JUAN GONZALEZ: This song, “We Are the Ones,” by Sweet Honey in the Rock inspired the title of the latest book by Alice Walker, We Are the Ones We Have Been Waiting For: Inner Light in a Time of Darkness. A renowned author, poet and activist, Alice Walker is perhaps best known for her book, The Color Purple, for which she won the Pulitzer Prize in 1983. She was the first African-American woman to win the Pulitzer for Fiction. The novel was adapted into an Oscar-nominated feature-length film and has been recently made into a Broadway musical. She has written many other best-selling books, including In Search of Our Mothers’ Gardens, Possessing the Secret of Joy, The Way Forward Is With a Broken Heart. She joins me in the firehouse studio. Welcome to Democracy Now!

ALICE WALKER: Thank you so much.

JUAN GONZALEZ: Your new book is somewhat of a departure. It’s largely essays and also publications of some of the speeches that you’ve given across the country. What led you to decide to tackle — because you’re always tackling major issues, and now you’re also tackling a lot of the major social issues of our time in some of your writing.

ALICE WALKER: Well, I wanted to publish some of the talks that I have given to yoga teachers and Buddhists across the country, and I wanted to offer a meditation at the end of each of these to help people get through this very difficult time and the times that are coming.

JUAN GONZALEZ: One of the things that impressed me in reading through the manuscript, is you often refer back to your experiences on a farm and what your parents taught you about the land and farming and how that has infused a lot of how you look at the world.

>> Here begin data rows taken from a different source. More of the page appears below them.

(** The body of the inner loop of [validate_test_data]. *)
Definition validate_pair {A} (x_val y_val : num A) (results : list (Hit A))
    (item : string * string) : M (State A) (list (Hit A)) :=
  let train_col := fst item in
  let ideal_col := snd item in
  t <- self_getitem train_df train_col ;;
  i <- self_getitem ideal_df ideal_col ;;
  let max_dev := max_abs_diff t i in
  xs <- self_getitem ideal_df "x" ;;
  ys <- self_getitem ideal_df ideal_col ;;
  let ideal_y_values := loc_eq xs x_val ys in
  match ideal_y_values with
  | [] => ret results
  | ideal_y :: _ =>
      let deviation := vabs A (vsub A y_val ideal_y) in
      if le_threshold deviation max_dev
      then ret (results ++ [(x_val, y_val, ideal_col, deviation)])
      else ret results
  end.

(** The body of the outer loop of [validate_test_data]. *)
Definition validate_row {A} (best_fit : dict string) (results : list (Hit A))
    (row : Row A) : M (State A) (list (Hit A)) :=
  x_val <- lib (row_getitem row "x") ;;
  y_val <- lib (row_getitem row "y") ;;
  xs <- self_getitem ideal_df "x" ;;
  if negb (contains xs x_val)
  then ret results
  else for_each best_fit results (validate_pair x_val y_val).

(** [DataHandler.validate_test_data(self, test_file, best_fit)] *)
Definition validate_test_data {A} (test_file : string)
    (best_fit : dict string) : M (State A) (list (Hit A)) :=
  test_df <- read_csv test_file ;;
  results <- for_each (iterrows test_df) [] (validate_row best_fit) ;;
  print (PrintValidated (firstn 10 results)) ;;;
  ret results.

(** ** Vocabulary of the specification *)

(** The columns after the first one, the [x] column. *)
Definition candidates {V} (df : list (string * list V))
  : list (string * list V) := tl df.

(** The value of [deviations] for a training column of values [tv]: the
    computed sum of squared differences with every candidate. *)
Definition deviations_value {A} (h : DataHandler A) (tv : Series A)
  : dict (num A) :=
  map (fun c => (fst c, sum_sq_diff tv (snd c))) (candidates (ideal_df h)).

Definition chosen_by {A} (h : DataHandler A) (c : string * Series A)
    (k : string) : Prop :=
  min_by_value (deviations_value h (snd c)) = Ok k.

ALICE WALKER: I love the earth, because I had parents who knew what to do with the earth and who respected it and could grow anything there on the farm. So I think that that’s part of my spirituality, is just — it just is me. It is how I came into the world, understanding how divine earth is.

AMY GOODMAN: Alice, it’s great to be with you again, although I’m in Miami now, and you’re in New York. Yesterday, we were together at the State University of New York at Stony Brook, where you gave an address, and you called your address “While the World Burns.” Can you talk about how that connects to your mother and how it connects to what’s happening today?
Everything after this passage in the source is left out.